> [What is needed] Consider the listing below. Extract exactly the lines from the line containing "Raise (e : exn)." to the line containing "(** [try: return", both included.

> [Provided records]
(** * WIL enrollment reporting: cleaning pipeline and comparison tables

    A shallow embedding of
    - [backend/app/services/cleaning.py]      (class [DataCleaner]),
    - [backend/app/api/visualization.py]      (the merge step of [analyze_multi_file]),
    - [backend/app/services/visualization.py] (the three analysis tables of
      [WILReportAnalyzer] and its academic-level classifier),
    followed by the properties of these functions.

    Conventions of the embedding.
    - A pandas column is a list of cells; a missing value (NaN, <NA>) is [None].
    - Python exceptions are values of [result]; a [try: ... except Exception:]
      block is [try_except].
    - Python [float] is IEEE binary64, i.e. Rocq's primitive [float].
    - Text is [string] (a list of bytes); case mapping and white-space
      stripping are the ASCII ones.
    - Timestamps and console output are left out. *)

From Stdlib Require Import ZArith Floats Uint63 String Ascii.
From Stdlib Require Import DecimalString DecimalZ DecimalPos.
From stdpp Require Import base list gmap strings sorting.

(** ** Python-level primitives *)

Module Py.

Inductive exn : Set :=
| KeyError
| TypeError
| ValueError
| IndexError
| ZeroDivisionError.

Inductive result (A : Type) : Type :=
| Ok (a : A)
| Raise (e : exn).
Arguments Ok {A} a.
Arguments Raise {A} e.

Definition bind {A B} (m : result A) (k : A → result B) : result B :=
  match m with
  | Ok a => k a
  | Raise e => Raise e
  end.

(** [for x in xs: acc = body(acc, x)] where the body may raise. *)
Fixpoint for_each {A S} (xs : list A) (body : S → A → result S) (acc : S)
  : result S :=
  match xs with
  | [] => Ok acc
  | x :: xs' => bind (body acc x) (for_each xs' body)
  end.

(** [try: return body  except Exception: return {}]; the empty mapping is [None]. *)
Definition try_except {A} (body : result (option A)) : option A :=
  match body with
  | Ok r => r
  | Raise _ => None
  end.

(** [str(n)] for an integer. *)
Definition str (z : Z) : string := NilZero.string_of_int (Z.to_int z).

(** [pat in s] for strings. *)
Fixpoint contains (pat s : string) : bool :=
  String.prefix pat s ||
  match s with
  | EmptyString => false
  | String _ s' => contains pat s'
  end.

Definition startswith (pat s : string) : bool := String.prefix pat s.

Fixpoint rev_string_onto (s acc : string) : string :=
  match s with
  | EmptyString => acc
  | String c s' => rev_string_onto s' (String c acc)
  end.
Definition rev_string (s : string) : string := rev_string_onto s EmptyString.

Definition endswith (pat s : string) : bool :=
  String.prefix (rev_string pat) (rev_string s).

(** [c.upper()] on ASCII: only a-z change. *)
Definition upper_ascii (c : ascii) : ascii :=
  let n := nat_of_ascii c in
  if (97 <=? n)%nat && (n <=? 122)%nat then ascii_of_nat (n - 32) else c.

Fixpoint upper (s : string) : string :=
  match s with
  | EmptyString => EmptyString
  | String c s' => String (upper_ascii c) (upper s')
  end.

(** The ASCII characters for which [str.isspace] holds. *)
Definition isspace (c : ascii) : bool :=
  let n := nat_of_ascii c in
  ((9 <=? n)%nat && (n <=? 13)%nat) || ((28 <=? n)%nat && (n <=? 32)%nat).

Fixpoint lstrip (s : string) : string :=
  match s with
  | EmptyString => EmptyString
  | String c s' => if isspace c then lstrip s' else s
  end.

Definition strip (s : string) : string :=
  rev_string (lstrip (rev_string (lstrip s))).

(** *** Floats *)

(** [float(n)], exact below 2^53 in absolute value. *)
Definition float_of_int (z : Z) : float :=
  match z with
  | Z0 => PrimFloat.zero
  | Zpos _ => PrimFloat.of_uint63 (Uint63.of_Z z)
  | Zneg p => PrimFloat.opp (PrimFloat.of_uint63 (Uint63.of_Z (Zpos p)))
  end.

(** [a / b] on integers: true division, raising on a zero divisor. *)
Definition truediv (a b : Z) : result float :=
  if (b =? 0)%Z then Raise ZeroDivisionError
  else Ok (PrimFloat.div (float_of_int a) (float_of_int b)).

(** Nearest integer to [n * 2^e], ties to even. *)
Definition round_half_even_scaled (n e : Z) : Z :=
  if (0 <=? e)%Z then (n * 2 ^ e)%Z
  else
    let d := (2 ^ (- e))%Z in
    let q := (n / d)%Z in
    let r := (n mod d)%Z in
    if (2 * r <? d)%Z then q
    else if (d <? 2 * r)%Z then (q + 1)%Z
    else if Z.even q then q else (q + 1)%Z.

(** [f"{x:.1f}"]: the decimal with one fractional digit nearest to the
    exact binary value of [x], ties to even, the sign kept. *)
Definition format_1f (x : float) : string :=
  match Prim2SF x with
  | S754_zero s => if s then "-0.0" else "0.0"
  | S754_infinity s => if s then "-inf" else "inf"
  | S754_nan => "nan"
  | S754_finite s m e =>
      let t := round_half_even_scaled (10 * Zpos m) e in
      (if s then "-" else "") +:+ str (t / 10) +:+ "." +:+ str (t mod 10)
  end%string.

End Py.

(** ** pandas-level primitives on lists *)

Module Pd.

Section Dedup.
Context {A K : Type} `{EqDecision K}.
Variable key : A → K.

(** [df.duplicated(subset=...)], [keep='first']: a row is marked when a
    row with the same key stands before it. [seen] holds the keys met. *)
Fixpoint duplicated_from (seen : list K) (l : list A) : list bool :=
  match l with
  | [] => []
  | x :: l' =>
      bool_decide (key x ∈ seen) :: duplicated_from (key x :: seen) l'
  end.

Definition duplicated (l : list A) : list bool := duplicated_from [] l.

...

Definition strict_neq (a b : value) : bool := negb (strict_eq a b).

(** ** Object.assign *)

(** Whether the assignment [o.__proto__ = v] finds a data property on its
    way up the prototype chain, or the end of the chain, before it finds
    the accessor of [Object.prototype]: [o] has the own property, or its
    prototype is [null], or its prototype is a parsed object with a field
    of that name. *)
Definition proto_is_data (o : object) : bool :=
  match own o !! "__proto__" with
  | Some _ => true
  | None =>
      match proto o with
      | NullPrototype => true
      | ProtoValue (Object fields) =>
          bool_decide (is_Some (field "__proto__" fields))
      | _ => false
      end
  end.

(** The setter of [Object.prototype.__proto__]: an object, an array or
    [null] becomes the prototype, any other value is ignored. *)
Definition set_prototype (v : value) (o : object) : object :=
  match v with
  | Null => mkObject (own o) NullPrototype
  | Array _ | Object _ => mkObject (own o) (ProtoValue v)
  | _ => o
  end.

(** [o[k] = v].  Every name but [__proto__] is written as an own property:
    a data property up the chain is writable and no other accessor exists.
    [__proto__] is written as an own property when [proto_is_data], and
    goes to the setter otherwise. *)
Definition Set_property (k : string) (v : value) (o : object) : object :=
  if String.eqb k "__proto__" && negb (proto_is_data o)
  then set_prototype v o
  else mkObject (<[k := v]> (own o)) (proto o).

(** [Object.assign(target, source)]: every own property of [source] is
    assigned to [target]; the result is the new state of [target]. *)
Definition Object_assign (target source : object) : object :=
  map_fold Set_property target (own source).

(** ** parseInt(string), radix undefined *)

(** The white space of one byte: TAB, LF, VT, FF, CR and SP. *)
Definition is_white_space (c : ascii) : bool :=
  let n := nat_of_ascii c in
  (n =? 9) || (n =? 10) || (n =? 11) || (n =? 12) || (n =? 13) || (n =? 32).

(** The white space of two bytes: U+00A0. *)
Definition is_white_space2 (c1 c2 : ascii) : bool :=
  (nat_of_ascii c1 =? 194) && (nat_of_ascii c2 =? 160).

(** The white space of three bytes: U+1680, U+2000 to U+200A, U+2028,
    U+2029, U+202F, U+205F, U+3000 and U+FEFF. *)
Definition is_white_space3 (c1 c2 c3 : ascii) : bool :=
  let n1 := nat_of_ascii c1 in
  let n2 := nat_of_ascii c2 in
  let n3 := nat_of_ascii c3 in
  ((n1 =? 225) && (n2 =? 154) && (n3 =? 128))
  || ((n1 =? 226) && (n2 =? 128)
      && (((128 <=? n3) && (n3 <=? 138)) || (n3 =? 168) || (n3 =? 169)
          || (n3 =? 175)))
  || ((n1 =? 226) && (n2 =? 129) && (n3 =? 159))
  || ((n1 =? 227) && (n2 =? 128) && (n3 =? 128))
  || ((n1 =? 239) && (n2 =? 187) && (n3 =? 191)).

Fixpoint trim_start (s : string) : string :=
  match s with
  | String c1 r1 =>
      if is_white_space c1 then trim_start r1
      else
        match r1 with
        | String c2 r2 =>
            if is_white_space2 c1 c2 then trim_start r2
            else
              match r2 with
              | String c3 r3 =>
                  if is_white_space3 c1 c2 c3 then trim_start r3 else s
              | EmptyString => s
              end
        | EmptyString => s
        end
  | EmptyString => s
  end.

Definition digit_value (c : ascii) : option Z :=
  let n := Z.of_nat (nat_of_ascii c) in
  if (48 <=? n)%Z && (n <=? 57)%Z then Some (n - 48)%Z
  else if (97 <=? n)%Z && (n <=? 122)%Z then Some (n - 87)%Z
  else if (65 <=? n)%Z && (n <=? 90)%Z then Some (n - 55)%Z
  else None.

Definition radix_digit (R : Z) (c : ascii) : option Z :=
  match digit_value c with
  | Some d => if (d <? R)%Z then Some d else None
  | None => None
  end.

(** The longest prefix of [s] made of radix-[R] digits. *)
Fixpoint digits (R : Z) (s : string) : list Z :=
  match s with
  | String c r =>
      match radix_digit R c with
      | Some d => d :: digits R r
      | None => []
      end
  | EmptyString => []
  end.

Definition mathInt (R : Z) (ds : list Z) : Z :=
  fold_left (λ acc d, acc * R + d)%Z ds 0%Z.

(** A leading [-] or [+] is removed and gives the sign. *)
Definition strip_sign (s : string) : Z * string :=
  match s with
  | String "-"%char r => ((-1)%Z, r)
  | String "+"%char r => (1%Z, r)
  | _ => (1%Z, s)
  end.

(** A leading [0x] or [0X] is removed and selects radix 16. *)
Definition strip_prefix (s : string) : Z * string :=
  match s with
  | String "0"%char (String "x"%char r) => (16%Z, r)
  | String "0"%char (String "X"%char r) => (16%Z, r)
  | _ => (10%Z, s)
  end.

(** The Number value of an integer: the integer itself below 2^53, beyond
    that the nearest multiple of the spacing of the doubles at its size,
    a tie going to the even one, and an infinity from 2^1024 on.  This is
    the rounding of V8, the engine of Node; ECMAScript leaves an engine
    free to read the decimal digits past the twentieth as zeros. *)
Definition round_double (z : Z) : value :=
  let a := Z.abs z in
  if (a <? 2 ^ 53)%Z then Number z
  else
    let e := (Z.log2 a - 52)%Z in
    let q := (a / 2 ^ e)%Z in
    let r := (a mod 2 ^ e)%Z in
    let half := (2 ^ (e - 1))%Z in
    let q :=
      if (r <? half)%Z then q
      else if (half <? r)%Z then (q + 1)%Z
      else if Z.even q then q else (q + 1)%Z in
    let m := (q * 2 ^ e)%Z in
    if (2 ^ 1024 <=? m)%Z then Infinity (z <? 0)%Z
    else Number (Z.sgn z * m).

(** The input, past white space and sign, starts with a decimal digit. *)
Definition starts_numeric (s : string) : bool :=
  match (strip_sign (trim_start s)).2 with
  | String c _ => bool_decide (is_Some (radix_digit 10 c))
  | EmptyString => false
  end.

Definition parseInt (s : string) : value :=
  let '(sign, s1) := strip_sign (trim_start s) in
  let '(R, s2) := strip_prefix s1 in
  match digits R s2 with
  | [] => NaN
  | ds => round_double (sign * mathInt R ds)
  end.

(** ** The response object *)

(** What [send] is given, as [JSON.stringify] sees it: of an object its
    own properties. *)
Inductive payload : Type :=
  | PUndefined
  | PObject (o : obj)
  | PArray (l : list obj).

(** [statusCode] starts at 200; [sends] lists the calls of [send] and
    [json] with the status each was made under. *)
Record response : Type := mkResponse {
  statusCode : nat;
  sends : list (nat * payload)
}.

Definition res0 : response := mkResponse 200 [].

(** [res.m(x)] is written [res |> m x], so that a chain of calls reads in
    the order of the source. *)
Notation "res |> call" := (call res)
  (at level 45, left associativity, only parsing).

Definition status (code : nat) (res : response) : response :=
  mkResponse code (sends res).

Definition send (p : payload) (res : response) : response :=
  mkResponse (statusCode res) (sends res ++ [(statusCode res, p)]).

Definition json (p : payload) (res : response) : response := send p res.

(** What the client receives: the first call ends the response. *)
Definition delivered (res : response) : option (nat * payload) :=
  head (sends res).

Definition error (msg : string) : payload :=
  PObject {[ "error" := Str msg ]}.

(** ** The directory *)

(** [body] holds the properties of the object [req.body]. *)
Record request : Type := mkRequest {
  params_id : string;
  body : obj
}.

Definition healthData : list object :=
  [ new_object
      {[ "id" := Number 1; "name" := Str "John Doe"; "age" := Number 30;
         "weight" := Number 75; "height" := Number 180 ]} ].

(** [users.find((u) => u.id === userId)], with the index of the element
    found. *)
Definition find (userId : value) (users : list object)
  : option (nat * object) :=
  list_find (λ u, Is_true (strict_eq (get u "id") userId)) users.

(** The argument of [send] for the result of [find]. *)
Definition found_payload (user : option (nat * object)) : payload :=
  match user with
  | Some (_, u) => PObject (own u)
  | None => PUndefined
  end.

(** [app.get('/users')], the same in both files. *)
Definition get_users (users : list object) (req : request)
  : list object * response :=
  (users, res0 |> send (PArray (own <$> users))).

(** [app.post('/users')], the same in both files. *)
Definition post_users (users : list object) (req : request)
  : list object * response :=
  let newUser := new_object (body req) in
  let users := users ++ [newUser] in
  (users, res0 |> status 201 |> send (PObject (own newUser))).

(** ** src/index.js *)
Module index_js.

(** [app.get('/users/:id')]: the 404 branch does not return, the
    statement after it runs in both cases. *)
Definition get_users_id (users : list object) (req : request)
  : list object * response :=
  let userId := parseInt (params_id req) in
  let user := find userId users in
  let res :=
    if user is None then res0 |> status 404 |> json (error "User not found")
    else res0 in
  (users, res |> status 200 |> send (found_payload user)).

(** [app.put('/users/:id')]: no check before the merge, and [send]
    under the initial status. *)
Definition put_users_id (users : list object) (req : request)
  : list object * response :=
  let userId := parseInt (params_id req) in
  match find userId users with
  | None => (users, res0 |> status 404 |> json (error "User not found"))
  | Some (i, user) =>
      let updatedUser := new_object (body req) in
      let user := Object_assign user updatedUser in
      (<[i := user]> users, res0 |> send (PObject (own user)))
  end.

> [Response]
| Raise (e : exn).
Arguments Ok {A} a.
Arguments Raise {A} e.

Definition bind {A B} (m : result A) (k : A → result B) : result B :=
  match m with
  | Ok a => k a
  | Raise e => Raise e
  end.

(** [for x in xs: acc = body(acc, x)] where the body may raise. *)
Fixpoint for_each {A S} (xs : list A) (body : S → A → result S) (acc : S)
  : result S :=
  match xs with
  | [] => Ok acc
  | x :: xs' => bind (body acc x) (for_each xs' body)
  end.

(** [try: return body  except Exception: return {}]; the empty mapping is [None]. *)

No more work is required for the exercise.